**WORK INSTRUCTIONS:** Wherever a line in the data below holds "match", copy that line.

**DATA TO EXAMINE:**
(** [fetchVideosForChannel(channelId, maxResults)], with at most [fuel]
    pages. *)
Definition fetchVideosForChannel (fuel : nat) (channelId : jsstring)
  (maxResults : Z) (w : World) : option (Result FetchVideosResult * World) :=
  match YOUTUBE_API_KEY with
  | Some (c :: k) =>
      let apiKey := c :: k in
      match ensureCreator channelId w with
      | (Raise e, w1) => Some (Raise e, w1)
      | (Ok creatorId, w1) =>
          match pagesLoop fuel apiKey channelId creatorId maxResults None 0
                  (mkFetchVideos 0 0 0 [], w1) with
          | None => None
          | Some (Ok _, (result, w2)) => Some (Ok result, w2)
          | Some (Raise err, (result, w2)) =>
              Some (Ok (addError (js "API error: " ++ messageOf err) result), w2)
          end
      end
  | _ =>
      Some (Raise (JsError (js "YOUTUBE_API_KEY environment variable is not set")),
            w)
  end.

End WithApi.

End FetchVideos.

(* ===================================================================== *)
(** * Ingest route: app/api/ingest/channel/route.ts                       *)
(* ===================================================================== *)

Module IngestRoute.

Import JsString.
Import Json.
Import Effects.
Import Transcript.
Import Orchestrator.
Import RateLimit.

(** What the handler reads of the request: three headers ([None] when the
    header is missing) and what [await request.json()] gives or throws. *)
Record Request := mkRequest {
  headerApiKey : option jsstring;
  headerForwardedFor : option jsstring;
  headerRealIp : option jsstring;
  requestJson : Result value;
}.

(** The status and the JSON body of a response, with the headers the
    handler sets. *)
Record Response := mkResponse {
  status : nat;
  responseError : option jsstring;
  responseMessage : jsstring;
  responseChannelId : option jsstring;
  responseResult : option PipelineResult;
  retryAfter : option Z;
  rateLimitRemaining : option Z;
  rateLimitReset : option Z;
}.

**OUTPUT BELOW:**
  match YOUTUBE_API_KEY with
      match ensureCreator channelId w with
          match pagesLoop fuel apiKey channelId creatorId maxResults None 0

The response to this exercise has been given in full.